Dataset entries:

(* ===== verification/Stats.v ===== *)
(** * Statistics ([src/runtime_stats.rs])

    The fixed-bucket histograms with their percentile ([Module Histogram]),
    the counters, gauges and their snapshots ([Module Counters]), and the counters
    addressed by name ([Module Yield]).  The counters are atomics updated with
    [fetch_add], which wraps at 64 bits; a sequence of calls stands for one
    interleaving of the tasks. *)

From Stdlib Require Import SpecFloat.
From stdpp Require Import sorting gmap strings.
From S2P Require Import Prelude Net Float64 Types FailureCache Metadata.

Local Open Scope Z_scope.

Lemma wrap_add_mod v n k : (u64_wrapping_add v n + k) `mod` 2 ^ 64 = (v + (n + k)) `mod` 2 ^ 64.
Proof. unfold u64_wrapping_add. change (u64_max + 1) with (2 ^ 64). rewrite Zplus_mod_idemp_l. f_equal. lia. Qed.

Module Histogram.

Definition METADATA_QUEUE_WAIT_BUCKETS_MS : list Z := [10; 50; 100; 250; 500; 1000; 2000; 5000].
Definition METADATA_FETCH_BUCKETS_MS : list Z := [250; 500; 1000; 2000; 4000; 6000; 10000].
Definition METADATA_SIZE_BUCKETS_BYTES : list Z :=
  [16 * 1024; 32 * 1024; 64 * 1024; 128 * 1024; 256 * 1024; 512 * 1024; 1024 * 1024; 10 * 1024 * 1024].

(** [AtomicFixedHistogram], and [FixedHistogramSnapshot], which loads every
    field of it. *)
Record Histogram := mk { bounds : list Z; counts : list Z; overflow : Z; count : Z; sum : Z }.

Definition new (bounds : list Z) : Histogram := mk bounds (replicate (length bounds) 0) 0 0 0.

(** [self.bounds.iter().position(|bound| value <= *bound)] *)
Definition bucket (bounds : list Z) (value : Z) : option nat := position (λ b, value <=? b) bounds.

Definition record (h : Histogram) (value : Z) : Histogram :=
  let '(cs, over) :=
    match bucket (bounds h) value with
    | Some i => (alter (λ c, u64_wrapping_add c 1) i (counts h), overflow h)
    | None => (counts h, u64_wrapping_add (overflow h) 1)
    end in
  mk (bounds h) cs over (u64_wrapping_add (count h) 1) (u64_wrapping_add (sum h) value).

(** [x.ceil() as u64]: the cast saturates and sends NaN to zero. *)
Definition f64_ceil_u64 (x : f64) : Z :=
  match x with
  | S754_zero _ | S754_nan => 0
  | S754_infinity s => if s then 0 else u64_max
  | S754_finite s m e =>
      if s then 0
      else Z.min u64_max (if 0 <=? e then Z.pos m * 2 ^ e else - (- Z.pos m `div` 2 ^ (- e)))
  end.

(** [f64::clamp(0.0, 1.0)] *)
Definition clamp01 (p : f64) : f64 :=
  let p := if f64_ltb p f64_zero then f64_zero else p in
  if f64_ltb (f64_of_Z 1) p then f64_of_Z 1 else p.

Definition rank_of (count : Z) (p : f64) : Z :=
  Z.max (f64_ceil_u64 (f64_mul (f64_of_Z count) (clamp01 p))) 1.

(** [for (bound, count) in self.bounds.iter().zip(&self.counts)] *)
Fixpoint percentile_loop (l : list (Z * Z)) (cumulative rank : Z) : option Z :=
  match l with
  | [] => None
  | (bound, c) :: l =>
      let cumulative := u64_saturating_add cumulative c in
      if rank <=? cumulative then Some bound else percentile_loop l cumulative rank
  end.

Definition percentile (h : Histogram) (p : f64) : option Z :=
  if count h =? 0 then None
  else
    match percentile_loop (zip (bounds h) (counts h)) 0 (rank_of (count h) p) with
    | Some b => Some b
    | None => last (bounds h)
    end.

(** ** Correctness *)

(** How many recorded values fall into bucket [i], and how many at or below
    a bound. *)
Definition in_bucket (bs : list Z) (vs : list Z) (i : nat) : Z :=
  Z.of_nat (length (filter (λ v, bucket bs v = Some i) vs)).
Definition at_most (b : Z) (vs : list Z) : Z := Z.of_nat (length (filter (λ v, v ≤ b) vs)).

Definition increasing (bs : list Z) : Prop := Sorted.StronglySorted Z.lt bs.

Definition recorded (bs vs : list Z) : Histogram := fold_left record vs (new bs).

Lemma in_bucket_cons bs v vs i :
  in_bucket bs (v :: vs) i = (if decide (bucket bs v = Some i) then 1 else 0) + in_bucket bs vs i.
Proof. unfold in_bucket. rewrite filter_cons. case_decide; simpl; lia. Qed.

Lemma position_lt {A} (f : A → bool) l i : position f l = Some i → (i < length l)%nat.
Proof.
  revert i; induction l as [|x l IH]; intros i; simpl; [done|]. destruct (f x); [intros [= <-]; lia|].
  destruct (position f l); simpl; intros [= <-]. specialize (IH _ eq_refl). lia.
Qed.

(** What a history of observations leaves: counters that add up. *)
Record counted (bs vs : list Z) (h : Histogram) : Prop := {
  ct_bounds : bounds h = bs;
  ct_length : length (counts h) = length bs;
  ct_counts i c : counts h !! i = Some c → c = in_bucket bs vs i;
  ct_overflow : overflow h = Z.of_nat (length (filter (λ v, bucket bs v = None) vs));
  ct_count : count h = Z.of_nat (length vs);
  ct_sum : sum h = foldr Z.add 0 vs `mod` 2 ^ 64;
}.

Lemma recorded_snoc bs vs v : recorded bs (vs ++ [v]) = record (recorded bs vs) v.
Proof. unfold recorded. by rewrite fold_left_app. Qed.

Lemma in_bucket_snoc bs vs v i :
  in_bucket bs (vs ++ [v]) i = in_bucket bs vs i + (if decide (bucket bs v = Some i) then 1 else 0).
Proof. unfold in_bucket. rewrite filter_app, filter_cons, filter_nil, length_app. case_decide; simpl; lia. Qed.

Lemma in_bucket_length bs vs i : 0 ≤ in_bucket bs vs i ≤ Z.of_nat (length vs).
Proof. unfold in_bucket. pose proof (length_filter (λ v, bucket bs v = Some i) vs). lia. Qed.

Lemma foldr_add_snoc vs v : foldr Z.add 0 (vs ++ [v]) = foldr Z.add 0 vs + v.
Proof. rewrite foldr_app. simpl. rewrite Z.add_0_r. induction vs as [|x vs IH]; simpl; lia. Qed.

Lemma recorded_counted bs vs : Z.of_nat (length vs) ≤ u64_max → counted bs vs (recorded bs vs).
Proof.
  induction vs as [|v vs IH] using rev_ind; intros Hlen.
  { split; try done; [by apply length_replicate|]. intros i c Hc. by apply lookup_replicate in Hc as [-> _]. }
  rewrite length_app in Hlen. simpl in Hlen. destruct IH as [Hb Hl Hc Ho Hn Hs]; [lia|]. rewrite recorded_snoc.
  unfold record. rewrite Hb.
  assert (u64_wrapping_add (count (recorded bs vs)) 1 = Z.of_nat (length (vs ++ [v]))) as Hn'.
  { rewrite Hn, length_app, u64_wrapping_add_small; simpl; lia. }
  assert (u64_wrapping_add (sum (recorded bs vs)) v = foldr Z.add 0 (vs ++ [v]) `mod` 2 ^ 64) as Hs'.
  { rewrite Hs, foldr_add_snoc. unfold u64_wrapping_add. change (u64_max + 1) with (2 ^ 64). by rewrite Zplus_mod_idemp_l. }
  pose proof (length_filter (λ v, bucket bs v = None) vs) as Hf.
  assert (length (filter (λ v, bucket bs v = None) (vs ++ [v]))
    = (length (filter (λ v, bucket bs v = None) vs) + if decide (bucket bs v = None) then 1 else 0)%nat) as Hfs.
  { rewrite filter_app, filter_cons, filter_nil, length_app. by case_decide. }
  destruct (bucket bs v) as [k|] eqn:Hk; split; cbn [bounds counts overflow count sum]; try done.
  - by rewrite length_alter.
  - intros i c. rewrite in_bucket_snoc, Hk. destruct (decide (i = k)) as [->|Hne].
    + rewrite list_lookup_alter_eq. destruct (counts (recorded bs vs) !! k) as [c'|] eqn:E; simpl; intros [= <-].
      rewrite decide_True by done. apply Hc in E as ->. pose proof (in_bucket_length bs vs k).
      rewrite u64_wrapping_add_small by lia. lia.
    + rewrite list_lookup_alter_ne by done. intros E%Hc. rewrite decide_False by congruence. lia.
  - rewrite Hfs, decide_False by done. rewrite Ho. lia.
  - intros i c E%Hc. rewrite in_bucket_snoc, Hk, decide_False by done. lia.
  - rewrite Hfs, decide_True, Ho by done. rewrite u64_wrapping_add_small; lia.
Qed.

(** *** Buckets of increasing bounds *)

Lemma bucket_cons b bs v : bucket (b :: bs) v = if v <=? b then Some 0%nat else S <$> bucket bs v.
Proof. done. Qed.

ACTIVITY:
From the records above, copy out the line with "Definition record (h", the line with "(** [for (bound, count)", and every line between them, word for word.

TASK OUTPUT:
Definition record (h : Histogram) (value : Z) : Histogram :=
  let '(cs, over) :=
    match bucket (bounds h) value with
    | Some i => (alter (λ c, u64_wrapping_add c 1) i (counts h), overflow h)
    | None => (counts h, u64_wrapping_add (overflow h) 1)
    end in
  mk (bounds h) cs over (u64_wrapping_add (count h) 1) (u64_wrapping_add (sum h) value).

(** [x.ceil() as u64]: the cast saturates and sends NaN to zero. *)
Definition f64_ceil_u64 (x : f64) : Z :=
  match x with
  | S754_zero _ | S754_nan => 0
  | S754_infinity s => if s then 0 else u64_max
  | S754_finite s m e =>
      if s then 0
      else Z.min u64_max (if 0 <=? e then Z.pos m * 2 ^ e else - (- Z.pos m `div` 2 ^ (- e)))
  end.

(** [f64::clamp(0.0, 1.0)] *)
Definition clamp01 (p : f64) : f64 :=
  let p := if f64_ltb p f64_zero then f64_zero else p in
  if f64_ltb (f64_of_Z 1) p then f64_of_Z 1 else p.

Definition rank_of (count : Z) (p : f64) : Z :=
  Z.max (f64_ceil_u64 (f64_mul (f64_of_Z count) (clamp01 p))) 1.

(** [for (bound, count) in self.bounds.iter().zip(&self.counts)] *)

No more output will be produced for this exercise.